(Task to complete) Starting with the line containing "Theorem line_shows_only_masks module" and going on through the line containing "Module TelemetryWitness.", return the lines of the data below exactly, and only those.

(Extracted material)
(* ===== verification/Telemetry.v ===== *)
(** * Logging (crates/penguin-telemetry, bins/penguind/src/logging.rs)

    What happens to a line a module logs: the fields whose keys name a secret
    are masked (sanitize.rs), the rest is folded into one trace event
    (logger.rs), and the daemon's subscriber keeps its level and message in the
    log ring (logging.rs), from which [Service.tail_logs] answers.

    The prometheus registry is not modelled. *)
From S2P Require Import Prelude.
From S2P Require Import Text.
From S2P Require Import Mask.
From S2P Require Import Sdk.
From S2P Require Import LogRing.
From S2P Require Import Service.
From S2P Require Import ServiceProps.

(** ** Masking (sanitize.rs) *)

Definition SENSITIVE_MARKERS : list string := ["password"; "token"; "api_key"; "secret"].

Definition is_sensitive_key (key : string) : bool :=
  let lowered := to_ascii_lowercase key in
  existsb (λ marker, contains marker lowered) SENSITIVE_MARKERS.

Definition sanitize_value (key value : string) : string :=
  if is_sensitive_key key then mask_secret value else value.

(** ** The logger of a module (logger.rs) *)

Inductive LogLevel := LevelDebug | LevelInfo | LevelWarn | LevelError.

#[global] Instance LogLevel_eq_dec : EqDecision LogLevel.
Proof. solve_decision. Defined.

(** One [k=v] per field, in order, a space between them. *)
Fixpoint render_from (index : nat) (fields : list (string * string)) : string :=
  match fields with
  | [] => ""
  | (key, value) :: fields =>
      (if (0 <? index)%nat then " " else "") +:+ key +:+ "=" +:+ sanitize_value key value
        +:+ render_from (S index) fields
  end.

Definition render_fields (fields : list (string * string)) : string := render_from 0 fields.

(** A trace event: its level and its fields with their renderings. *)
Record TraceEvent := mkTraceEvent { te_level : LogLevel; te_fields : list (string * string) }.

Definition module_log (module : string) (level : LogLevel) (message : string)
    (fields : list (string * string)) : TraceEvent :=
  mkTraceEvent level [("module", module); ("fields", render_fields fields); ("message", message)].

(** ** Levels (telemetry.rs, logging.rs) *)

Definition parse_level (level : string) : result LogLevel string :=
  if String.eqb level "debug" then Ok LevelDebug
  else if String.eqb level "info" then Ok LevelInfo
  else if String.eqb level "warn" then Ok LevelWarn
  else if existsb (String.eqb level) ["error"; "dpanic"; "panic"; "fatal"] then Ok LevelError
  else Err level.

Definition parse_level_filter (level : string) : LogLevel :=
  if String.eqb level "debug" then LevelDebug
  else if String.eqb level "warn" then LevelWarn
  else if existsb (String.eqb level) ["error"; "dpanic"; "panic"; "fatal"] then LevelError
  else LevelInfo.

Definition severity (level : LogLevel) : nat :=
  match level with LevelDebug => 0 | LevelInfo => 1 | LevelWarn => 2 | LevelError => 3 end.

(** [Level::as_str] in lower case. *)
Definition level_text (level : LogLevel) : string :=
  match level with LevelDebug => "debug" | LevelInfo => "info" | LevelWarn => "warn" | LevelError => "error" end.

(** ** The daemon's subscriber (logging.rs) *)

(** [MessageVisitor]: the last field named [message]. *)
Definition visit_message (fields : list (string * string)) : string :=
  foldl (λ message '(name, value), if String.eqb name "message" then value else message) "" fields.

(** What [on_event] appends: always to the daemon's own source. *)
Definition ring_entry (at_ : SystemTime) (event : TraceEvent) : string * LogLine :=
  ("", mkLogLine at_ (level_text (te_level event)) (visit_message (te_fields event))).

Section Layer.
  Context `{Broadcast LogLine} (debug : string → string).

(** An event that passes the filter of [install] reaches the ring. *)
Definition on_event (filter : LogLevel) (at_ : SystemTime) (event : TraceEvent) (ring : Ring.LogRing) :
    Ring.LogRing :=
  if (severity filter <=? severity (te_level event))%nat then
    let '(source, line) := ring_entry at_ event in Ring.append source line ring
  else ring.

(** The appends a sequence of events makes. *)
Definition entries (filter : LogLevel) (events : list (SystemTime * TraceEvent)) : list (string * LogLine) :=
  map (λ '(at_, event), ring_entry at_ event)
    (List.filter (λ '(_, event), (severity filter <=? severity (te_level event))%nat) events).

Definition traced (filter : LogLevel) (events : list (SystemTime * TraceEvent)) (ring : Ring.LogRing) :
    Ring.LogRing :=
  foldl (λ ring '(at_, event), on_event filter at_ event ring) ring events.

Lemma traced_appends filter events ring :
  traced filter events ring = Ring.append_all (entries filter events) ring.
Proof.
  unfold traced, Ring.append_all, entries. revert ring.
  induction events as [|[at_ event] events IH]; intros ring; [done|]. cbn [foldl List.filter map]. rewrite IH.
  unfold on_event. by destruct (_ <=? _)%nat.
Qed.

Lemma entries_source filter events : Forall (λ p, p.1 = "") (entries filter events).
Proof. apply Forall_map, Forall_forall. by intros [at_ event] _. Qed.

Lemma other_source_empty (appends : list (string * LogLine)) source : source ≠ "" →
  Forall (λ p, p.1 = "") appends → Ring.history source appends = [].
Proof.
  intros Hs Ha. unfold Ring.history. induction Ha as [|[s l] appends E Ha IH]; [done|].
  simpl in E. subst s. rewrite filter_cons_False; [done|]. simpl. congruence.
Qed.

(** Whatever the modules and the daemon log, and at whatever level, asking
    for the log of a module gives no line at all: every line is kept under the
    daemon's own source. *)
Theorem module_logs_never_found filter events racing later capacity module lines room :
  module ≠ "" →
  tail_logs debug "" module false lines (entries filter racing) (entries filter later) room
    (traced filter events (Ring.new capacity)) = Ok [].
Proof.
  intros Hm. unfold tail_logs. cbn. rewrite traced_appends.
  assert (Ring.append_all (entries filter racing) (Ring.append_all (entries filter events) (Ring.new capacity)) =
    Ring.append_all (entries filter events ++ entries filter racing) (Ring.new capacity)) as ->.
  { unfold Ring.append_all. by rewrite foldl_app. }
  rewrite Ring.backlog_is_recent_history, other_source_empty; [|done|].
  - unfold keep_last. cbn. by destruct room.
  - apply Forall_app; split; apply entries_source.
Qed.
End Layer.

(** ** Masked fields *)

(** Two values a line with this key does not tell apart. *)
Definition alike (p q : string * string) : Prop :=
  p.1 = q.1 ∧ if is_sensitive_key p.1 then mask_secret p.2 = mask_secret q.2 else p.2 = q.2.

(** A line depends on the value of a sensitive field only through its mask. *)
Theorem line_shows_only_masks module level message fields fields' :
  Forall2 alike fields fields' →
  module_log module level message fields = module_log module level message fields'.
Proof.
  intros Hf. unfold module_log, render_fields. do 4 f_equal.
  generalize 0 as index. induction Hf as [|[k v] [k' v'] fields fields' [E Hv] Hf IH]; intros index; [done|].
  simpl in E, Hv. subst k'. cbn [render_from]. rewrite (IH (S index)). unfold sanitize_value.
  by destruct (is_sensitive_key k); rewrite Hv.
Qed.

(** The marker [api_key] misses the same name in camel case. *)
Example camel_case_key_shown : render_fields [("apiKey", "sk-12345678"); ("api_key", "sk-12345678")] =
  "apiKey=sk-12345678 api_key=****5678".
Proof. reflexivity. Qed.

Module TelemetryWitness.

Definition said : list (SystemTime * TraceEvent) :=
  [(1%Z, module_log "squawk" LevelWarn "upstream slow" [("server", "9.9.9.9")])].

Lemma module_logs_never_found_witness :
  tail_logs (λ s, s) "" "squawk" false 10 [] [] 5 (traced LevelInfo said (Ring.new 2000)) = Ok [].
Proof. exact (module_logs_never_found (λ s, s) LevelInfo said [] [] 2000 "squawk" 10 5 ltac:(done)). Defined.

(** The line is there, under the daemon's source. *)
Example line_is_the_daemons :
  map pl_message (match tail_logs (λ s, s) "" "" false 10 [] [] 5 (traced LevelInfo said (Ring.new 2000)) with
    | Ok l => l | Err _ => [] end) = ["upstream slow"].
Proof. vm_compute. reflexivity. Qed.

End TelemetryWitness.
(* ===== verification/DaemonHost.v ===== *)
(** * Configuration and host services (crates/penguin-daemon/src/config.rs, host.rs)

    The daemon's own configuration, a module's configuration file and its
    check against the module's schema, and the services handed to a module when
    it is loaded: its configuration, its data directory and its view of the
    secrets.

    Reading a file is asking an environment that answers each read in turn, so
    that a file may change between two reads.  YAML, JSON Schema and the
    parsing of a schema are parameters. *)
From S2P Require Import Prelude.
From S2P Require Import Text.
From S2P Require Import Json.
From S2P Require Import Mask.
From S2P Require Import Hooks.
From S2P Require Import Secrets.
From S2P Require Import SecretsProps.
From S2P Require Import License.

(** ** Reading *)

Record Reads := mkReads {
  rd_answer : nat → Path → result string Files.IoError;   (* the n-th read *)
  rd_count : nat;
}.

Definition fs_read (p : Path) (rd : Reads) : result string Files.IoError * Reads :=
  (rd_answer rd (rd_count rd) p, mkReads (rd_answer rd) (S (rd_count rd))).

(** ** The daemon's configuration (config.rs) *)

Record DaemonConfig := mkDaemonConfig {
  dc_socket_path : string;
  dc_plugins_dir : string;
  dc_log_level : string;
  dc_group : string;
}.

Definition config_defaults : DaemonConfig :=
  mkDaemonConfig "/run/penguin/penguind.sock" "/opt/penguin/plugins" "info" "penguin".

Inductive ConfigError :=
| InvalidName (name : string)
| ConfigIo (msg : string)
| ConfigParse (msg : string)
| ConfigSchema (msg : string)
| Validation (module details : string).

(** A compiled schema gives the failing paths of an instance. *)
Class ConfigCodec := {
  daemon_from_yaml : string → result DaemonConfig string;
  value_from_yaml : string → result Value string;
  schema_from_json : string → result Value string;
  validator_for : Value → result (Value → list string) string;
}.

Section ConfigStore.
  Context {Codec : ConfigCodec} (debug : string → string) (dir : Path).

Definition or_default (value fallback : string) : string :=
  if String.eqb value "" then fallback else value.

Definition daemon (rd : Reads) : result DaemonConfig ConfigError * Reads :=
  let '(r, rd) := fs_read (dir ++ ["config.yaml"]) rd in
  (match r with
   | Err err =>
       match Files.io_kind err with
       | Files.NotFound => Ok config_defaults
       | _ => Err (ConfigIo ("read config.yaml: " +:+ Files.io_text err))
       end
   | Ok data =>
       match daemon_from_yaml data with
       | Err err => Err (ConfigParse ("parse config.yaml: " +:+ err))
       | Ok config =>
           Ok (mkDaemonConfig
                 (or_default (dc_socket_path config) (dc_socket_path config_defaults))
                 (or_default (dc_plugins_dir config) (dc_plugins_dir config_defaults))
                 (or_default (dc_log_level config) (dc_log_level config_defaults))
                 (or_default (dc_group config) (dc_group config_defaults)))
       end
   end, rd).

(** ** A module's configuration *)

Definition backslash : Ascii.ascii := Ascii.ascii_of_nat 92.

Definition check_name (name : string) : result unit ConfigError :=
  if negb (no_char slash name) || negb (no_char backslash name) || contains ".." name
  then Err (InvalidName name) else Ok ().

Definition module_path (name : string) : Path := dir ++ ["modules.d"; name +:+ ".yaml"].

Definition is_object (v : Value) : bool := match v with JObject _ => true | _ => false end.

Definition normalize_document (value : Value) (name : string) : result Value ConfigError :=
  match value with
  | JNull => Ok (JObject [])
  | _ =>
      if is_object value then Ok value
      else Err (ConfigParse ("parse module config " +:+ debug name +:+
                             ": top-level document must be a mapping"))
  end.

Definition join_paths (paths : list string) : string :=
  match paths with
  | [] => ""
  | p :: rest => foldl (λ acc q, acc +:+ "; " +:+ q) p rest
  end.

Definition validate_schema (instance : Value) (schema_bytes module : string) : result unit ConfigError :=
  match schema_from_json schema_bytes with
  | Err err => Err (ConfigSchema ("parse schema for module " +:+ debug module +:+ ": " +:+ err))
  | Ok schema =>
      match validator_for schema with
      | Err err => Err (ConfigSchema ("compile schema for module " +:+ debug module +:+ ": " +:+ err))
      | Ok validator =>
          match validator instance with
          | [] => Ok ()
          | paths => Err (Validation module (join_paths paths))
          end
      end
  end.

Definition read_error (name : string) (err : Files.IoError) : ConfigError :=
  ConfigIo ("read module config " +:+ debug name +:+ ": " +:+ Files.io_text err).

(** What a document with the bytes [data] comes to. *)
Definition parse_module (name : string) (schema : option string) (data : string) : result Value ConfigError :=
  match value_from_yaml data with
  | Err err => Err (ConfigParse ("parse module config " +:+ debug name +:+ ": " +:+ err))
  | Ok parsed =>
      let? value := normalize_document parsed name in
      match schema with
      | Some schema_bytes =>
          if String.eqb schema_bytes "" then Ok value
          else let? _ := validate_schema value schema_bytes name in Ok value
      | None => Ok value
      end
  end.

Definition module (name : string) (schema : option string) (rd : Reads) : result Value ConfigError * Reads :=
  match check_name name with
  | Err e => (Err e, rd)
  | Ok _ =>
      let '(r, rd) := fs_read (module_path name) rd in
      (match r with
       | Err err =>
           match Files.io_kind err with
           | Files.NotFound => Ok (JObject [])
           | _ => Err (read_error name err)
           end
       | Ok data => parse_module name schema data
       end, rd)
  end.

Definition module_raw (name : string) (schema : option string) (rd : Reads) :
    result (option string) ConfigError * Reads :=
  match check_name name with
  | Err e => (Err e, rd)
  | Ok _ =>
      let '(checked, rd) := module name schema rd in
      match checked with
      | Err e => (Err e, rd)
      | Ok _ =>
          let '(r, rd) := fs_read (module_path name) rd in
          (match r with
           | Ok bytes => Ok (Some bytes)
           | Err err =>
               match Files.io_kind err with
               | Files.NotFound => Ok None
               | _ => Err (read_error name err)
               end
           end, rd)
      end
  end.
End ConfigStore.

(** ** Host services (host.rs) *)

(** [Path::join]: an absolute path replaces the base; empty and [.] components
    count for nothing. *)
Definition components (s : string) : Path :=
  List.filter (λ c, negb (String.eqb c "") && negb (String.eqb c ".")) (split_on slash s).

Definition is_absolute (s : string) : bool :=
  match s with String c _ => Ascii.eqb c slash | EmptyString => false end.

Definition path_join (base : Path) (s : string) : Path :=
  if is_absolute s then components s else base ++ components s.

Record HostWorld := mkHostWorld {
  hw_reads : Reads;
  hw_mkdir : nat → option string;       (* what the n-th directory creation fails with *)
  hw_made : list (Path * Z);            (* directories asked for, with their mode *)
  hw_warned : list string;
}.

Definition warn (msg : string) (w : HostWorld) : HostWorld :=
  mkHostWorld (hw_reads w) (hw_mkdir w) (hw_made w) (hw_warned w ++ [msg]).

Section Host.
  Context {Codec : ConfigCodec} (debug : string → string).

Record DaemonHost := mkDaemonHost {
  dh_logger : string;                   (* the module the logger is tagged with *)
  dh_secrets : Store;
  dh_license : LicenseClient;
  dh_metrics : string;
  dh_data_dir : Path;
  dh_config : string;
}.

Record DaemonHostFactory := mkFactory {
  hf_config_dir : Path;
  hf_secrets : Store;
  hf_license : LicenseClient;
  hf_state_dir : Path;
}.

Definition resolve_config (config_dir : Path) (name : string) (schema : option string) (w : HostWorld) :
    string * HostWorld :=
  let '(r, rd) := module_raw debug config_dir name schema (hw_reads w) in
  let w := mkHostWorld rd (hw_mkdir w) (hw_made w) (hw_warned w) in
  match r with
  | Ok (Some bytes) => (bytes, w)
  | Ok None => ("", w)
  | Err _ => ("", warn "invalid module config; module will start with defaults" w)
  end.

Definition ensure_data_dir (state_dir : Path) (name : string) (w : HostWorld) : Path * HostWorld :=
  let dir := path_join state_dir name in
  let n := length (hw_made w) in
  let w := mkHostWorld (hw_reads w) (hw_mkdir w) (hw_made w ++ [(dir, mode_owner_dir)]) (hw_warned w) in
  (dir, match hw_mkdir w n with
        | Some _ => warn "could not create module data dir" w
        | None => w
        end).

Definition host_for (hf : DaemonHostFactory) (name : string) (schema : option string) (w : HostWorld) :
    DaemonHost * HostWorld :=
  let '(config, w) := resolve_config (hf_config_dir hf) name schema w in
  let '(data_dir, w) := ensure_data_dir (hf_state_dir hf) name w in
  (mkDaemonHost name (store_for (hf_secrets hf) name) (hf_license hf) name data_dir config, w).
End Host.

(** ** Theorems *)

Section Facts.
  Context {Codec : ConfigCodec} (debug : string → string).

(** The bytes are a mapping (or nothing) that the schema accepts. *)
Definition acceptable (name : string) (schema : option string) (data : string) : Prop :=
  is_ok (parse_module debug name schema data) = true.

(** The file of a module reads the same twice in a row. *)
Definition steady (dir : Path) (name : string) (rd : Reads) : Prop :=
  rd_answer rd (S (rd_count rd)) (module_path dir name) = rd_answer rd (rd_count rd) (module_path dir name).

Lemma module_raw_bytes dir name schema rd bytes rd' :
  module_raw debug dir name schema rd = (Ok (Some bytes), rd') → steady dir name rd →
  rd_answer rd (rd_count rd) (module_path dir name) = Ok bytes ∧ acceptable name schema bytes.
Proof.
  unfold module_raw, module, fs_read, steady, acceptable. destruct (check_name name); [|done].
  cbn [rd_answer rd_count]. intros H E. rewrite E in H.
  destruct (rd_answer rd (rd_count rd) (module_path dir name)) as [data|err].
  - destruct (parse_module _ _ _ data) eqn:Ep; [|done]. injection H as <- <-. by rewrite Ep.
  - by destruct (Files.io_kind err).
Qed.

(** A module is handed either no configuration or exactly the bytes of its
    file, and then those bytes are a mapping that its schema accepts, provided
    the file does not change while the host is being built. *)
Theorem module_config_checked hf name schema w :
  steady (hf_config_dir hf) name (hw_reads w) →
  let config := dh_config (host_for debug hf name schema w).1 in
  config = "" ∨
  (rd_answer (hw_reads w) (rd_count (hw_reads w)) (module_path (hf_config_dir hf) name) = Ok config ∧
   acceptable name schema config).
Proof.
  intros Hs. unfold host_for, resolve_config.
  destruct (module_raw _ _ _ _ _) as [[[bytes|]|e] rd'] eqn:E; cbn; [right|by left..].
  exact (module_raw_bytes _ _ _ _ _ _ E Hs).
Qed.

(** Two modules whose names are single path components are handed disjoint
    services: neither one's data directory is the other's or inside it, and
    none of their keys names the same secret. *)
Theorem hosts_are_disjoint hf name1 name2 schema1 schema2 w1 w2 :
  plain_name name1 = true → plain_name name2 = true → name1 ≠ "." → name2 ≠ "." → name1 ≠ name2 →
  let h1 := (host_for debug hf name1 schema1 w1).1 in
  let h2 := (host_for debug hf name2 schema2 w2).1 in
  ¬ (dh_data_dir h1 `prefix_of` dh_data_dir h2) ∧
  ∀ key1 key2, make_key (dh_secrets h1) key1 ≠ make_key (dh_secrets h2) key2.
Proof.
  intros H1 H2 Hd1 Hd2 Hne.
  assert (∀ name schema w, plain_name name = true → name ≠ "." →
    dh_data_dir (host_for debug hf name schema w).1 = hf_state_dir hf ++ [name] ∧
    dh_secrets (host_for debug hf name schema w).1 = store_for (hf_secrets hf) name) as Hh.
  { intros name schema w Hp Hd. unfold host_for, resolve_config, ensure_data_dir.
    destruct (module_raw _ _ _ _ _) as [[[bytes|]|e] rd']; cbn; (split; [|done]);
      unfold path_join, components;
      apply andb_true_iff in Hp as [Hne' Hns]; rewrite (split_no_char slash name Hns);
      (assert (is_absolute name = false) as ->
        by (destruct name as [|c name]; [done|]; cbn in *;
            apply andb_true_iff in Hns as [Hc _]; by destruct (Ascii.eqb c slash)));
      cbn; rewrite Hne'; by destruct (String.eqb_spec name "."). }
  cbv zeta. destruct (Hh name1 schema1 w1 H1 Hd1) as [-> ->], (Hh name2 schema2 w2 H2 Hd2) as [-> ->]. split.
  - intros [k E]. rewrite <- app_assoc in E. apply app_inv_head in E. by injection E.
  - intros key1 key2 E. destruct (view_key (hf_secrets hf) name1 key1 H1) as [E1 Hs1].
    destruct (view_key (hf_secrets hf) name2 key2 H2) as [E2 Hs2]. rewrite E1, E2 in E.
    by apply full_key_inj in E as [? _].
Qed.

(** A file swapped after the check is handed over as it is. *)
Theorem swapped_config_unchecked hf name schema w checked swapped :
  check_name name = Ok () → acceptable name schema checked →
  rd_answer (hw_reads w) (rd_count (hw_reads w)) (module_path (hf_config_dir hf) name) = Ok checked →
  rd_answer (hw_reads w) (S (rd_count (hw_reads w))) (module_path (hf_config_dir hf) name) = Ok swapped →
  dh_config (host_for debug hf name schema w).1 = swapped.
Proof.
  unfold acceptable. intros Hn Ha H1 H2. unfold host_for, resolve_config, module_raw, module, fs_read.
  rewrite Hn. cbn [rd_answer rd_count]. rewrite H1, H2. by destruct (parse_module _ _ _ checked).
Qed.

(** A name the configuration refuses still gets its directory made, which an
    absolute name puts anywhere. *)
Theorem refused_name_gets_directory hf name schema w :
  is_absolute name = true →
  let '(h, w') := host_for debug hf name schema w in
  dh_config h = "" ∧ dh_data_dir h = components name ∧
  hw_made w' = hw_made w ++ [(components name, mode_owner_dir)].
Proof.
  intros Ha. unfold host_for, resolve_config, ensure_data_dir, path_join. rewrite Ha.
  assert (check_name name = Err (InvalidName name)) as Hn.
  { unfold check_name. destruct name as [|c name]; [done|]. cbn in Ha |- *. by rewrite Ha. }
  unfold module_raw. rewrite Hn. cbn. by destruct (hw_mkdir w _).
Qed.
End Facts.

(Result of the task)
Theorem line_shows_only_masks module level message fields fields' :
  Forall2 alike fields fields' →
  module_log module level message fields = module_log module level message fields'.
Proof.
  intros Hf. unfold module_log, render_fields. do 4 f_equal.
  generalize 0 as index. induction Hf as [|[k v] [k' v'] fields fields' [E Hv] Hf IH]; intros index; [done|].
  simpl in E, Hv. subst k'. cbn [render_from]. rewrite (IH (S index)). unfold sanitize_value.
  by destruct (is_sensitive_key k); rewrite Hv.
Qed.

(** The marker [api_key] misses the same name in camel case. *)
Example camel_case_key_shown : render_fields [("apiKey", "sk-12345678"); ("api_key", "sk-12345678")] =
  "apiKey=sk-12345678 api_key=****5678".
Proof. reflexivity. Qed.

Module TelemetryWitness.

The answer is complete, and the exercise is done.